— Бросьте дурить! — подхватила миссис Уотерс. — Конечно, вы споете! — Она направилась к роялю и решительно заколотила по клавишам.
Вежливо справившись с жареными цыплятами и пломбиром, с сентенциями, излияниями и воспоминаниями, Мартин и Леора выбрались, наконец, на улицу и выговорились вволю:
— Пиккербо, верно, святой праведник, если Уотерс так на него нападает. Я начинаю верить, что хоть он и трещотка, но все-таки не лишен мозгов.
В общей своей беде они забыли о волнениях, которые им доставила девушка по имени Орхидея.
Пиккербо, с одной стороны, Эрвинг Уотерс — с другой, тянули Мартина вступить во множество ассоциаций, клубов, орденов, лиг и «движений», которыми кипел Наутилус; в Торговую Палату, в лыжно-туристский клуб «Мокассин», в клуб Лосей, в братство Чудаков, в Медицинское общество округа Эванджелин. Мартин противился, но те говорили обиженно: «Знаете, дружок, если вы собираетесь быть общественным деятелем и если вы хоть сколько-нибудь цените наши старания создать вам здесь популярность…»

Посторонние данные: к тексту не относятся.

(** One iteration returns, and adds one to exactly one counter. *)
Lemma loop_body_one_bucket self tot index p c w :
  exists c' w',
    loop_body self tot index p c w = (inr c', w')
    /\ (c' = {| c_renamed := c_renamed c + 1; c_skipped := c_skipped c;
                c_errors := c_errors c |}
        \/ c' = {| c_renamed := c_renamed c; c_skipped := c_skipped c + 1;
                   c_errors := c_errors c |}
        \/ c' = {| c_renamed := c_renamed c; c_skipped := c_skipped c;
                   c_errors := c_errors c + 1 |}).
Proof.
  unfold loop_body, try_except, bind.
  destruct (generate_new_name_result self (PyPath.name p) index tot w)
    as (w1 & -> & _ & _).
  destruct (new_name_of self (PyPath.name p) index tot) as [e | nm].
  - do 2 eexists; split; [reflexivity |]. auto.
  - destruct (rename_file_returns self p nm w1) as (b & w2 & ->).
    destruct b; do 2 eexists; (split; [reflexivity |]); auto.
Qed.

Lemma loop_body_counts self tot index p c w :
  exists c' w',
    loop_body self tot index p c w = (inr c', w')
    /\ count_sum c' = count_sum c + 1.
Proof.
  destruct (loop_body_one_bucket self tot index p c w)
    as (c' & w' & E & Hc).
  exists c', w'. split; [exact E |].
  destruct Hc as [-> | [-> | ->]]; unfold count_sum; cbn; lia.
Qed.

Lemma loop_counts self tot files : forall index c w,
  exists c' w',
    loop self tot index files c w = (inr c', w')
    /\ count_sum c' = count_sum c + Z.of_nat (length files).
Proof.
  induction files as [| p rest IH]; intros index c w.
  - exists c, w. split; [reflexivity |]. simpl; lia.
  - cbn [loop]. unfold bind.
    destruct (loop_body_counts self tot index p c w) as (c1 & w1 & -> & E1).
    destruct (IH (index + 1) c1 w1) as (c2 & w2 & -> & E2).
    exists c2, w2. split; [reflexivity |].
    rewrite E2, E1. cbn [length]. lia.
Qed.

(** The loop never lets an exception out. *)
Lemma loop_returns self tot files index c w e w' :
  loop self tot index files c w <> (inl e, w').
Proof.
  destruct (loop_counts self tot files index c w) as (c' & w1 & -> & _).
  discriminate.
Qed.

(** [rename_files], step by step. *)
Lemma rename_files_unfold self target w :
  rename_files self target w =
  match fs_stat_error (w_fs w) target with
  | Some e => (inl e, w)
  | None =>
      if negb (fs_is_dir (w_fs w) target) then (inl ValueError, w)
      else
        match listing self (w_fs w) target with
        | inl (yielded, e) =>
            match first_stat_error (w_fs w) yielded with
            | Some e' => (inl e', w)
            | None => (inl e, w)
            end
        | inr entries =>
            match first_stat_error (w_fs w) entries with
            | Some e => (inl e, w)
            | None =>
                let files := collect self (w_fs w) entries in
                let tot := Z.of_nat (length files) in
                match loop self tot 0 files zero_counters
                           (logged INFO (TotalFiles tot) w) with
                | (inr c, w') =>
                    (inr {| total := tot; renamed := c_renamed c;
                            skipped := c_skipped c; errors := c_errors c |},
                     w')
                | (inl e, w') => (inl e, w')
                end
            end
        end
  end.
Proof.
  unfold rename_files, listing, select_files, path_test, bind, read_fs,
    raise, ret, logger, logged.
  destruct (fs_stat_error (w_fs w) target); [reflexivity |].
  destruct (fs_is_dir (w_fs w) target); cbn; [| reflexivity].
  destruct (recursive self); cbn.
  - destruct (fs_rglob (w_fs w) target) as [[yielded e] | entries]; cbn;
      destruct (first_stat_error (w_fs w) _); reflexivity.
  - destruct (fs_iterdir (w_fs w) target) as [[yielded e] | entries]; cbn;
      destruct (first_stat_error (w_fs w) _); reflexivity.
Qed.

Леора и он получали столько приглашений, что оба они, еще недавно плакавшиеся в Уитсильвании на скуку, сетовали теперь, что не могут ни одного вечера посидеть спокойно дома. Но они понемногу освоились, свободно держались в обществе, одевались и выезжали без душевного трепета. Они переменили свою деревенскую манеру танцевать на более модную; научились довольно скверно играть в бридж и прилично в теннис; и Мартин, не из доблести и героизма, а просто в силу привычки, перестал злиться на легкую светскую болтовню.
Возможно, хозяйки домов, где они бывали, даже не подозревали в них разбойников с большой дороги и принимали их за очень милую молодую чету: раз им покровительствует доктор Пиккербо, они, конечно, серьезные и передовые, а коль скоро их опекают Эрвинг Уотерс и его супруга, то, значит, они почтенные граждане.
Уотерс захватил их в свои лапы и не выпускал. По своей толстокожести он никак не мог уразуметь, что частые отказы Мартина от его приглашений вызваны просто нежеланием приходить. Он открыл в Мартине признаки ереси и с преданностью, усердием и тяжеловесным юмором принялся за спасение товарища. Нередко, чтобы развлечь других гостей, он упрашивал:
— Ну, Март, валяй, выкладывай свои сумасбродные идеи!
Однако его дружеский пыл бледнел перед рвением его жены. Отец и супруг поддерживали миссис Уотерс в убеждении, что она — нежнейший плод вековой культуры, и вот она задалась целью перевоспитать варваров Эроусмитов. Она порицала Мартина, когда он чертыхался, Леору, когда она курила, их обоих, когда им случалось обремизиться, играя в бридж. Но она никогда не журила их. Журить означало бы допускать, что есть люди, не признающие ее суверенной власти. Она просто отдавала приказания — краткие, шутливые, предваряя их визгливым «бросьте дурить», — и считала, что вопрос исчерпан.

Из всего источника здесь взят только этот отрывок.